The disabled Labour peer Baroness [Rosalie] Wilkins said the government had been given the “clearest of warnings” that closing ILF “could relegate thousands of disabled people to residential care” or force them to live “such reduced lives that they would be deprived of their current ability to live independently, have a family life, be educated, be employed, do voluntary work and contribute to their communities”.

She added: “Far from abolishing the ILF, we need a system which builds on the way it has enabled thousands to live ordinary lives.

“We need a system based on universal principles, which funds the additional costs that disabled people have – of all ages and across the whole range of impairments and long-term health conditions.”

The Conservative peer Lord Cormack said: “I cannot understand the logic of winding up the fund.
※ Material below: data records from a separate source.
(** * squirrel.catalog.catalog: the versioned catalog and its set algebra

    A shallow embedding of [src/squirrel/catalog/catalog.py].

    - Python [int] is [Z]; [str] is [string]; a [dict] is a [gmap].
      A [gmap] is enumerated in key order where a Python [dict] is
      enumerated in insertion order; no statement below depends on the
      order of enumeration.
    - An exception is a value of [Exception]; code that may raise returns a
      [Result].
    - A method that mutates its receiver takes the receiver's state and
      returns the outcome together with the state it leaves behind ([M]).
    - Object identity of catalogs is a [CatalogRef]; [Catalog()] draws a fresh
      one from an allocation counter, threaded by the same monad [M]. *)

From stdpp Require Import gmap strings list fin_maps.
From Stdlib Require Import ZArith Lia.

#[local] Set Warnings "-clear-no-such-hyp".

Open Scope Z_scope.

(** ** Exceptions and results *)

Inductive Exception : Type :=
  | AssertionError
  | AttributeError
  | KeyError
  | TypeError
  | ValueError (msg : string).

Inductive Result (A : Type) : Type :=
  | Ok (a : A)
  | Raise (e : Exception).
Arguments Ok {A} a.
Arguments Raise {A} e.

#[global] Instance Result_ret : MRet Result := fun A a => Ok a.
#[global] Instance Result_bind : MBind Result := fun A B f m =>
  match m with
  | Ok a => f a
  | Raise e => Raise e
  end.

(** State and exceptions: the outcome and the state left behind.  A raise
    keeps the state reached so far, as a Python exception keeps the heap. *)
Definition M (S A : Type) : Type := S -> Result A * S.

#[global] Instance M_ret {S} : MRet (M S) := fun A a s => (Ok a, s).
#[global] Instance M_bind {S} : MBind (M S) := fun A B f m s =>
  match m s with
  | (Ok a, s') => f a s'
  | (Raise e, s') => (Raise e, s')
  end.

(** A computation that touches no state. *)
Definition lift {S A} (r : Result A) : M S A := fun s => (r, s).

(** Run a mutation of a local object: its final state, or the exception. *)
Definition exec {S} (m : M S unit) (s : S) : Result S :=
  match m s with
  | (Ok _, s') => Ok s'
  | (Raise e, _) => Raise e
  end.

(** [for x in xs: body], the loop state passed along; a raise leaves the loop. *)
Fixpoint for_each {A S} (xs : list A) (body : A -> S -> Result S) (s : S) : Result S :=
  match xs with
  | [] => Ok s
  | x :: xs' =>
      match body x s with
      | Ok s' => for_each xs' body s'
      | Raise e => Raise e
      end
  end.

(** [for x in xs: body], where the body may [return]: [Some r] when it
    returned [r], [None] when the loop ran to its end. *)
Fixpoint for_return {A R} (xs : list A) (body : A -> Result (option R)) : Result (option R) :=
  match xs with
  | [] => Ok None
  | x :: xs' =>
      match body x with
      | Ok None => for_return xs' body
      | Ok (Some r) => Ok (Some r)
      | Raise e => Raise e
      end
  end.

(** [for x in xs: t = body(x, t)], where the body runs in [M]. *)
Fixpoint for_each_M {A S T} (xs : list A) (body : A -> T -> M S T) (t : T) : M S T :=
  match xs with
  | [] => mret t
  | x :: xs' => t' ← body x t; for_each_M xs' body t'
  end.

(** [s.endswith(suffix)] *)
Definition str_endswith (s suffix : string) : bool :=
  if (String.length suffix <=? String.length s)%nat then
    String.eqb
      (String.substring (String.length s - String.length suffix) (String.length suffix) s)
      suffix
  else false.
(** * clang-indexer: the per-file fact extractor and the merge pipeline

    A shallow embedding of [clang-indexer/main.cc].  The index storage
    engine ([libindexdb/IndexDb.h]) is only included by that file; its
    operations are modelled here from the specification.  The libclang
    frontend and the JSON reader are external collaborators and are
    represented by the data they hand to the program. *)

From stdpp Require Import gmap gmultiset strings list fin_maps.


(** ** Fallible operations *)

Inductive Error : Type :=
  | StateError       (* mutation attempted on a read-only Index *)
  | SchemaMismatch   (* add / merge against an incompatible schema *)
  | NameRegistered   (* addStringTable / addTable on a registered name *)
  | NoSuchTable      (* a table handle that was never registered *)
  | BadID            (* a foreign key outside its string table *)
  | JsonError.       (* a JSON value used at the wrong type *)

Inductive Result (A : Type) : Type :=
  | Ok (a : A)
  | Err (e : Error).
Arguments Ok {A} a.
Arguments Err {A} e.

#[global] Instance Result_ret : MRet Result := λ A a, Ok a.

#[global] Instance Result_bind : MBind Result := λ A B k r,
  match r with
  | Ok a => k a
  | Err e => Err e
  end.

Fixpoint mapR {A B} (f : A → Result B) (l : list A) : Result (list B) :=
  match l with
  | [] => Ok []
  | a :: l' => b ← f a; bs ← mapR f l'; Ok (b :: bs)
  end.

(** ** The index database (libindexdb) *)

Module indexdb.

(** Modelled from the spec: [indexdb::ID], the unsigned integer that a
    row cell holds (the header declaring it is not part of the sources). *)
Abbreviation ID := N.

(** Modelled from the spec: [indexdb::Row], a fixed-width sequence of
    unsigned integers. *)
Abbreviation Row := (list N).

(** Modelled from the spec: [indexdb::Table], an ordered sequence of rows
    with, per column, either the name of the string table the column
    refers to or the empty name for a raw integer column. *)
Record Table : Type := mkTable {
  columns : list string;
  rows : list Row
}.

(** Modelled from the spec: [indexdb::Index], a named collection of
    string tables (each the ordered list of its strings, the ID of a
    string being its position) and tables, with a read-only flag. *)
Record Index : Type := mkIndex {
  stringTables : gmap string (list string);
  tables : gmap string Table;
  readonly : bool
}.

(** Modelled from the spec: the constructor [indexdb::Index()], an index
    with nothing registered. *)
Definition emptyIndex : Index :=
  {| stringTables := ∅; tables := ∅; readonly := false |}.

(** Modelled from the spec: [Index::addStringTable], registers an empty
    string table and fails if the name is already registered. *)
Definition addStringTable (name : string) (idx : Index) : Result Index :=
  if readonly idx then Err StateError
  else match stringTables idx !! name with
       | Some _ => Err NameRegistered
       | None =>
           Ok {| stringTables := <[name := []]> (stringTables idx);
                 tables := tables idx;
                 readonly := readonly idx |}
       end.

(** Modelled from the spec: [Index::addTable], registers an empty table
    with the given column schema and fails if the name is registered. *)
Definition addTable (name : string) (cols : list string) (idx : Index)
  : Result Index :=
  if readonly idx then Err StateError
  else match tables idx !! name with
       | Some _ => Err NameRegistered
       | None =>
           Ok {| stringTables := stringTables idx;
                 tables := <[name := mkTable cols []]> (tables idx);
                 readonly := readonly idx |}
       end.

(** Modelled from the spec: the reverse lookup of a string table, the
    position of the first occurrence of [s] among the strings. *)
Definition findString (s : string) (strs : list string) : option nat :=
  fst <$> list_find (λ x, x = s) strs.
Lemma claim_query_complete task_id t :
  task_queue st !! task_id = Some t →
  claimable st ps tag (task_id, t) →
  (task_id, t) ∈ claim_query st ps tag n ∨
  (length (claim_query st ps tag n) = Z.to_nat n ∧
   ∀ row, row ∈ claim_query st ps tag n → task_order row (task_id, t)).
Proof.
  intros Ht Hc. unfold claim_query.
  set (l := merge_sort task_order _).
  assert (Hin : (task_id, t) ∈ l).
  { unfold l. rewrite merge_sort_Permutation. apply list_elem_of_filter.
    split; [done|]. by apply elem_of_map_to_list. }
  rewrite <- (take_drop (Z.to_nat n) l) in Hin.
  apply elem_of_app in Hin as [Hin|Hin]; [by left|right]. split.
  - rewrite length_take. apply list_elem_of_lookup in Hin as [i Hi].
    apply lookup_lt_Some in Hi. rewrite length_drop in Hi. lia.
  - intros row Hrow. eapply StronglySorted_take_drop; eauto.
    apply StronglySorted_merge_sort; apply _.
Qed.

End ClaimQuery.
(** ** One pass of the loop of [claim_tasks] *)

Lemma same_columns_refl t : same_columns t t.
Proof. by repeat split. Qed.

Lemma same_columns_trans t1 t2 t3 :
  same_columns t1 t2 → same_columns t2 t3 → same_columns t1 t3.
Proof. unfold same_columns. intuition congruence. Qed.

Lemma same_columns_sym t1 t2 : same_columns t1 t2 → same_columns t2 t1.
Proof. unfold same_columns. intuition congruence. Qed.

Lemma task_order_equiv d1 d2 r1 r2 :
  row_equiv d1 r1 → row_equiv d2 r2 → task_order r1 r2 → task_order d1 d2.
Proof.
  intros [_ (_ & _ & _ & Hp1 & Hc1 & _)] [_ (_ & _ & _ & Hp2 & Hc2 & _)].
  unfold task_order. rewrite Hp1, Hp2, Hc1, Hc2. done.
Qed.

Lemma claimable_equiv st ps tag d r :
  row_equiv d r → claimable st ps tag r → claimable st ps tag d.
Proof.
  intros [_ (Hr & Ht & Hq & _)]. unfold claimable. rewrite Hr, Ht, Hq. done.
Qed.
(** The dictionary [get_file_metadata] builds from an object. *)
Lemma get_file_metadata_run (b n : string) (w : world Service.state) objs o :
  Service.buckets (external w) !! b = Some objs ->
  objs !! n = Some o ->
  fst (get_file_metadata self b n w) =
    match Service.failures (external w) with
    | Some _ :: _ => Ok None
    | _ =>
        Ok (Some (list_to_map
          [("name", PyStr n);
           ("size", PyInt (Z.of_nat (length (Service.data o))));
           ("content_type", py_of PyStr (Service.ctype o));
           ("created", PyDatetime (Service.created o));
           ("updated", PyDatetime (Service.modified o));
           ("md5_hash", PyStr (Service.md5_b64 (Service.data o)))]))
    end.
Proof.
  intros Hb Ho.
  unfold get_file_metadata, def, try_, get_file_metadata_try, bind, call,
    return_. simpl.
  unfold Service.Blob_reload, Service.lookup_object. rewrite remote_run. simpl.
  destruct (Service.failures (external w)) as [|[f|] rest]; simpl;
    try (rewrite error_of_not_not_found, error_of_is_exception; simpl; done);
    rewrite Hb; simpl; rewrite Ho; simpl; done.
Qed.

Lemma get_file_metadata_try_raises (b n : string) (w : world Service.state) f rest :
  Service.failures (external w) = Some f :: rest ->
  exists w', get_file_metadata_try self b n w = (Raised (Service.error_of f), w').
Proof.
  intros Hf. unfold get_file_metadata_try, bind, call. simpl.
  unfold Service.Blob_reload. rewrite remote_run, Hf. simpl. eauto.
Qed.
I find it difficult.”

He added: “It really would be appalling if in June 2015, when we are all celebrating the birth of the rule of law in the meadows of Runnymede in June 1215 [when Magna Carta was sealed], we foreclosed on some of those in our society whose need is particularly great.”

The crossbench peer and professor of psychiatry Baroness Hollins said that last week she had watched a play, Living Without Fear, performed by actors with learning difficulties.

She said: “The actors illustrated graphically the lives of people with inadequate support living at home, and the kind of disability hate crime and exploitation that some people with inadequate support will face.”

She added: “One worry I have is that the welcome move toward supported living for people with learning disabilities will be slowed down now with a retreat to a residential warehousing model of care, which we have been working so hard over the past 30 years to turn around.”

The Liberal Democrat peer Lord Kirkwood said the coalition was “doing the wrong thing” by closing ILF, and backed Baroness Campbell’s call for a reference group and new guidance.

But despite the widespread support for Baroness Campbell among fellow peers, Lord Bates dismissed her two-pronged plan.

He said there was already a code of practice in place between councils and ILF, which was “committed to working in partnership with local authorities to ensure a smooth transition for users”.

And he said there was no need for a reference group, because the government had already heard from ILF-users, other disabled people and relevant groups through the ILF consultation exercise.

He said the reason the government could now close ILF was that the quality of care provided by local authorities had “risen dramatically over the past 25 years, to a point where that can be now considered”.

But he admitted that some of the 2,800 ILF-users from group one “may well have needs that fall below the new minimum threshold and will not therefore qualify for local authority support”.